Stored data entries
(* ===== verification/FineProps.v ===== *)
(** Theorems on the process whose goroutines interleave action by action: safety, the
    start and a registration in every scheduling, and what preemption breaks. *)
From S2P Require Import Prelude Prog GoNum GoText Config Asn1 Plmn Ies Net DuContext AmfContext UeContext CuState CuNgapOut CuRrc CuF1 CuNgapIn Init CuInv System SystemInv Fine FineInv FineSystem CuNas Sample CuProps AmfProps CuFlow SystemProps FineStart.

Section FineProps.
Context `{CO : Codec}.

(** C2: Interleaving action by action.  In every state the process reaches when its
    goroutines may be preempted between any two actions of a handler: no pointer dangles,
    the DU pool is filed by id, DUs are active with one cell, UE states are legal
    ([cu_shape]); every message was written with the F1AP PPID to an accepted F1
    association or with the NGAP PPID to the AMF's; no F1 association is accepted before
    the AMF was set up; the read queue is bounded. *)
Theorem fine_reachable_safe ng cfg s0 f
  (Hboot : booted ng cfg s0) (Hreach : star fine_step (at_rest s0) f)
  (Hrun : stopped (base f) = false) :
  cu_shape (cu (base f)) ∧
  (∀ c ppid pdu, EvWrite c ppid pdu ∈ trace (cu (base f)) →
     (ppid = 62 ∧ c ∈ accepted (base f)) ∨ (ppid = 60 ∧ c = ng)) ∧
  (accepted (base f) ≠ [] → amf_active (cu (base f))) ∧
  zlen (ReadCh (base f)) ≤ 5000.
Proof.
  destruct (fine_reachable_inv ng cfg s0 f Hboot Hreach) as [[Hcu Hw Hq _ _ _] _].
  destruct (Hcu Hrun) as [Hwf _ _ _ Htr Hact]. split; [done|]. split; [|split; [|done]].
  - intros c p b Hin. rewrite Forall_forall in Htr. by apply (Htr _ Hin).
  - intros Hne. apply Hact. right. destruct (F1APListener (cu (base f))); [by eexists|].
    by destruct Hne; apply Hw.
Qed.

(** C12: UE identifiers.  However its goroutines interleave, the process gives every UE
    context the same RAN UE NGAP id, 1, so the AMF cannot tell UEs apart by it.  RRC
    identifiers (of the first 2^64 contexts) are different as long as handlers run one
    at a time; for preemptive goroutines they need not be ([rrc_id_race]). *)
Theorem ue_identifiers ng cfg s0 (Hboot : booted ng cfg s0) :
  (∀ f l u, star fine_step (at_rest s0) f → stopped (base f) = false →
     cells (ues (cu (base f))) !! l = Some u → RanUeNgapId u = 1) ∧
  (∀ s l1 l2 u1 u2, star step s0 s → stopped s = false →
     cells (ues (cu s)) !! l1 = Some u1 → cells (ues (cu s)) !! l2 = Some u2 →
     l1 ≠ l2 → Z.pos l1 < 2 ^ 64 → Z.pos l2 < 2 ^ 64 → RrcUeId u1 ≠ RrcUeId u2).
Proof.
  split.
  - intros f l u Hreach Hrun. destruct (fine_reachable_inv ng cfg s0 f Hboot Hreach) as [[Hcu _ _ _ _ _] _].
    destruct (Hcu Hrun) as [Hwf _ _ _ _ _]. by apply wf_ran_id.
  - intros s l1 l2 u1 u2. by apply (rrc_ids_differ ng cfg s0).
Qed.

(** *** A handler that runs alone *)







End FineProps.

Lemma new_amf_lists cfg c : amf_lists (new_amf cfg c) [] [].
Proof.
  split; [split; [apply store_wf_empty|by exists []; split; [apply NoDup_nil_2|]]|].
  split; [done|]. split; [split; [apply store_wf_empty|by exists []; split; [apply NoDup_nil_2|]]|done].
Qed.

Section Liveness.
Context `{CL : CodecLaws}.
#[local] Set Default Proof Using "Type CL".


(** C4: Liveness of the start.  At whatever point of its start the process is when the
    AMF's NG Setup Response (with readable PLMNs) is read from the association (the NG
    Setup Request may be sent or not, [main] may wait on [IsReadyNgap] already or not),
    it goes on to its F1AP listener in every scheduling of its goroutines: it cannot miss
    the signal, deadlock or panic on the way.  The one other outcome is that [listen]
    fails, which is logged as fatal and ends the process.  The response is the one message
    that is read, the AMF's association takes the request without blocking, and the
    configured PLMN can be put in octets. *)
Theorem ng_setup_opens_f1 ng cfg s0 s r raw m ps octets
  (Hboot : booted ng cfg s0) (Hstart : star work (at_rest s0) {| base := s; running := r |})
  (Hplmn : GetMccAndMncInOctets (Config.MCC (Config.cu_PLMN (Config.CUCP cfg)))
    (Config.MNC (Config.cu_PLMN (Config.CUCP cfg))) = Ok octets)
  (Hraw : ng_delivers raw NgapPduSuccessfulOutcome NG_ProcedureCode_NGSetup (NGSetupResponseMsg m))
  (Hps : plmns_of (nsr_PLMNSupportList m) ps)
  (Hb : zlen (nsr_PLMNSupportList m) < 2 ^ 62)
  (Hc : zlen (slices_of (nsr_PLMNSupportList m)) < 2 ^ 62) :
  eventually work (λ f,
      (stopped (base f) = false ∧ is_Some (F1APListener (cu (base f)))) ∨
      (stopped (base f) = true ∧ last (trace (cu (base f))) =
         Some (EvLog LFatal "Error initializing F1AP server: %v")))
    {| base := ng_read (ReadData (Some 60) raw) s; running := r |}.
Proof.
  destruct (amf_after_ng_setup_lists (new_amf cfg ng) m ps (new_amf_lists cfg ng) Hps Hb Hc)
    as (a' & Em & _). apply booted_eq in Hboot. subst s0.
  eapply (read_opens (ci (connected_context cfg ng)) ng (Some 1%positive) octets raw m (new_amf cfg ng) a');
    [done|done|by eexists|exact Hplmn| |exact Hstart].
  split; [constructor; try done|].
  - split; [done|]. split; [apply not_elem_of_nil|]. exists (new_amf cfg ng). split; [done|by eexists].
  - split; [by left|]. by repeat split.
Qed.
End Liveness.

(** ** Witnesses *)
Import Sample NasSamples SystemSamples.
#[local] Existing Instance Run.C.
Lemma fine_reach_s8 : star (fine_step (CO := Run.C)) (at_rest Run.s0) (at_rest Run.s8).
Proof. by apply (fine_simulates (CO := Run.C) Run.s0 Run.s8 Run.reach_s8); vm_compute. Qed.

Lemma fine_reachable_safe_witness :
  let f := at_rest Run.s8 in
  cu_shape (cu (base f)) ∧ amf_active (cu (base f)) ∧ zlen (ReadCh (base f)) ≤ 5000.
Proof.
  destruct (fine_reachable_safe (CO := Run.C) 7 _ Run.s0 (at_rest Run.s8) Run.booted_s0 fine_reach_s8)
    as (Hwf & _ & Ha & Hq); [by vm_compute|].
  exact (conj Hwf (conj (Ha ltac:(by vm_compute)) Hq)).
Defined.

Lemma ue_identifiers_witness :
  RanUeNgapId (Run.ue_at 1) = 1 ∧ RanUeNgapId (Run.ue_at 2) = 1 ∧
  RrcUeId (Run.ue_at 1) ≠ RrcUeId (Run.ue_at 2).
Proof.
  destruct (ue_identifiers (CO := Run.C) 7 _ Run.s0 Run.booted_s0) as [H1 H2]. split; [|split].
  - apply (H1 (at_rest Run.s8) 1%positive _ fine_reach_s8); by vm_compute.
  - apply (H1 (at_rest Run.s8) 2%positive _ fine_reach_s8); by vm_compute.
  - apply (H2 Run.s8 1%positive 2%positive _ _ Run.reach_s8); by vm_compute.
Defined.


Lemma ng_setup_opens_f1_witness :
  eventually (work (CO := Run.C)) (λ f,
      (stopped (base f) = false ∧ is_Some (F1APListener (cu (base f)))) ∨
      (stopped (base f) = true ∧ last (trace (cu (base f))) =
         Some (EvLog LFatal "Error initializing F1AP server: %v")))
    {| base := ng_read (ReadData (Some 60) [0]) Run.s0; FineSystem.running := [] |}.
Proof.
  apply (ng_setup_opens_f1 (CO := Run.C) (CL := codec_laws _ _ _ _) 7 (cfg "000008" "01") Run.s0
    Run.s0 [] [0]
    {| nsr_AMFName := [65]; nsr_RelativeAMFCapacity := 5;
       nsr_PLMNSupportList := [{| psi_PLMNIdentity := [0; 241; 16];
         psi_SliceSupportList := [{| SST := Some [1]; SD := None |}] |}] |}
    [{| ps_Mcc := "001"; ps_Mnc := "01" |}] [0; 241; 16] Run.booted_s0).
  - apply star_refl.
  - reflexivity.
  - by split.
  - constructor; [vm_compute; reflexivity|constructor].
  - by vm_compute.
  - by vm_compute.
Defined.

## PROBLEM REQUIREMENTS
Starting at the line that contains "it goes on to" and stopping after the line that contains "fails, which is", write out every line exactly as it appears above, and no other line.

## RESPONSE TO THIS EXERCISE
    it goes on to its F1AP listener in every scheduling of its goroutines: it cannot miss
    the signal, deadlock or panic on the way.  The one other outcome is that [listen]
    fails, which is logged as fatal and ends the process.  The response is the one message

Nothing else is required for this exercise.